Edward Gribben was a World War I flying ace credited with five aerial victories. He became a lieutenant-colonel in the Territorial Army between the wars, returning to the RAF in World War II, and rising to the rank of squadron leader.

==Biography==
===Early life and background===
Gribben was born in County Down, Ireland, and in the 1911 Census was recorded as resident at Dunnanew, Rossconor, unmarried, aged 23, and working as a draper's assistant in Castlewellan. He was living with his mother Alice Gribben, father Thomas, and six siblings.

===World War I===
Gribben joined the army soon after the outbreak of World War I, being commissioned as a second lieutenant (on probation) in the 5th Battalion, Royal Irish Rifles on 15 August 1914. He was promoted to lieutenant on 22 May 1915, and was later seconded to the Royal Flying Corps to train as a pilot, being appointed a flying officer on 24 December 1916.

Gribben was posted to No. 70 Squadron in early 1917. He flew a Sopwith Camel to score five victories between 17 July and 13 August, his final tally being two enemy aircraft destroyed, and three driven down out of control. On 9 September, he returned to England to serve with No. 44 Squadron as a night fighter pilot flying a Camel. On 26 September he was awarded the Military Cross, which was gazetted on 8 January 1918. His citation read:

- Military Cross
Lieutenant Edward Gribben, Royal Irish Rifles, Special Reserve, and Royal Flying Corps.
For conspicuous gallantry and devotion to duty on offensive patrols. In every combat he has been most conspicuous, continually attacking superior numbers of the enemy, destroying some and driving others down out of control. He fights with great dash and skill, and whenever any machine of his formation is in difficulties, he is invariably at hand to render assistance.

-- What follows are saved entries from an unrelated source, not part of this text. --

(** * opencompass/runners/base.py: the runner base class

    A shallow embedding of [BaseRunner] (construction, [__call__],
    [summarize]) and the properties of its status aggregation and
    reporting.

    Python strings are modelled as their UTF-8 byte strings, Python
    integers as [Z].  The effects of the code (log records handed to the
    logger, calls of the reporter's [post]) are recorded in a trace; a
    raised exception ends the computation with the trace reached so far. *)

From Stdlib Require Import List String Ascii ZArith Lia Bool DecimalString.
From Stdlib Require Import DecimalPos DecimalZ Permutation.
Import ListNotations.
Open Scope string_scope.

(** ** Python values *)

(** [str(n)] for an integer, as used by an f-string field [{n}]. *)
Definition str_int (z : Z) : string := NilZero.string_of_int (Z.to_int z).

(** The character and the one-character string ['\n']. *)
Definition newline : ascii := "010"%char.
Definition nl : string := String newline EmptyString.

(** ['sep'.join(ls)] is [String.concat sep ls]. *)
Definition join (sep : string) (ls : list string) : string :=
  String.concat sep ls.

(** Truth value of an argument annotated [str] with default [None]. *)
Definition truthy (v : option string) : bool :=
  match v with
  | None => false
  | Some EmptyString => false
  | Some (String _ _) => true
  end.

(** An exception object: its class name and its message. *)
Record exn := Exn { exn_class : string; exn_msg : string }.

(** ** Objects *)

(** [mmengine] configuration of the task type; only the attribute [type]
    is read by the runner. *)
Record ConfigDict := { type : string }.

(** [Config(task)] gives attribute access to the same entries. *)
Definition Config (task : ConfigDict) : ConfigDict := task.

(** [opencompass.utils.LarkReporter]: an object holding the bot url.  It
    defines neither [__bool__] nor [__len__], so an instance is true. *)
Record LarkReporter := { url : string }.

Record BaseRunner := {
  task_cfg : ConfigDict;
  debug : bool;
  lark_reporter : option LarkReporter
}.

(** ** Effects *)

Inductive level := DEBUG | INFO | WARNING | ERROR | CRITICAL.

Inductive event :=
| Log (lvl : level) (msg : string)
| Post (target : string) (title content : string).

(** The runner object the method is called on, and what has been
    observed so far (oldest event first). *)
Record Store := { self : BaseRunner; trace : list event }.

Inductive outcome (A : Type) :=
| Returned (a : A) (s : Store)
| Raised (e : exn) (s : Store).
Arguments Returned {A} a s.
Arguments Raised {A} e s.

Definition M (A : Type) : Type := Store -> outcome A.

Definition ret {A} (a : A) : M A := fun s => Returned a s.

Definition bind {A B} (m : M A) (k : A -> M B) : M B :=
  fun s =>
    match m s with
    | Returned a s' => k a s'
    | Raised e s' => Raised e s'
    end.

Notation "x <- m ;; k" := (bind m (fun x => k))
  (at level 61, m at next level, right associativity).
Notation "m ;;; k" := (bind m (fun _ => k))
  (at level 61, right associativity).

Definition get_self : M BaseRunner := fun s => Returned (self s) s.

Definition emit (e : event) : M unit :=
  fun s => Returned tt {| self := self s; trace := trace s ++ [e] |}.

Definition final {A} (o : outcome A) : Store :=
  match o with
  | Returned _ s => s
  | Raised _ s => s
  end.


(** ** The host: the collaborators outside this module *)

(** [getuser] is the name [getpass.getuser()] returns on this host; the
    call is taken to return, as is the read of [task_cfg.type].
    [deliver target title content history] is what happens inside
    [LarkReporter.post] (the HTTP request): [None] when it returns,
    [Some e] when it raises [e]. *)
Record Host := {
  getuser : string;
  deliver : string -> string -> string -> list event -> option exn
}.

Section Runner.

Context (host : Host).

(** [get_logger().error(msg)] *)
Definition logger_error (msg : string) : M unit := emit (Log ERROR msg).

(** [reporter.post(title=..., content=...)]: the call is recorded, then
    the transport decides whether it returns. *)
Definition post (reporter : LarkReporter) (title content : string) : M unit :=
  fun s =>
    let s' := {| self := self s;
                 trace := trace s ++ [Post (url reporter) title content] |} in
    match deliver host (url reporter) title content (trace s) with
    | None => Returned tt s'
    | Some e => Raised e s'
    end.

(** [BaseRunner.__init__] *)
Definition __init__ (task : ConfigDict) (debug : bool)
    (lark_bot_url : option string) : BaseRunner :=
  {| task_cfg := Config task;
     debug := debug;
     lark_reporter :=
       if truthy lark_bot_url then
         match lark_bot_url with
         | Some u => Some {| url := u |}
         | None => None
         end
       else None |}.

On 1 January 1918 he was appointed a flight commander with the temporary rank of captain. Gribben then served as a test pilot at the Royal Aircraft Establishment at Farnborough. He returned to combat on 2 October 1918 as a flight commander in No. 41 Squadron. Two days later, he and his Camel were badly shot up by a Fokker D.VII; although wounded in the arm, Gribben crash-landed safely.

===Inter-war career===
Gribben left the RAF on 24 January 1920, being transferred to the unemployed list. He relinquished his army commission in what was now the Royal Ulster Rifles on 1 April 1920. On 4 May 1920 he was granted a short service commission in the RAF with the rank of flight lieutenant, but this was cancelled on 10 August 1920.

Gribben return to the military when appointed a captain in the 18th Battalion, London Regiment (London Irish Rifles), a Territorial Army unit, on 15 March 1930. On 1 November 1934 he was promoted to lieutenant colonel. On 1 November 1938 Gribben retired from the London Irish, giving up his command.

===World War II and after===
Just prior to the outbreak of World War II Gribben joined the Royal Air Force Volunteer Reserve, being commissioned as a flight lieutenant on 1 September 1939. He was promoted to squadron leader on 16 December 1941. He remained a member of the Air Force Reserves post-war, finally relinquishing his commission on 10 February 1954, at the age of 65.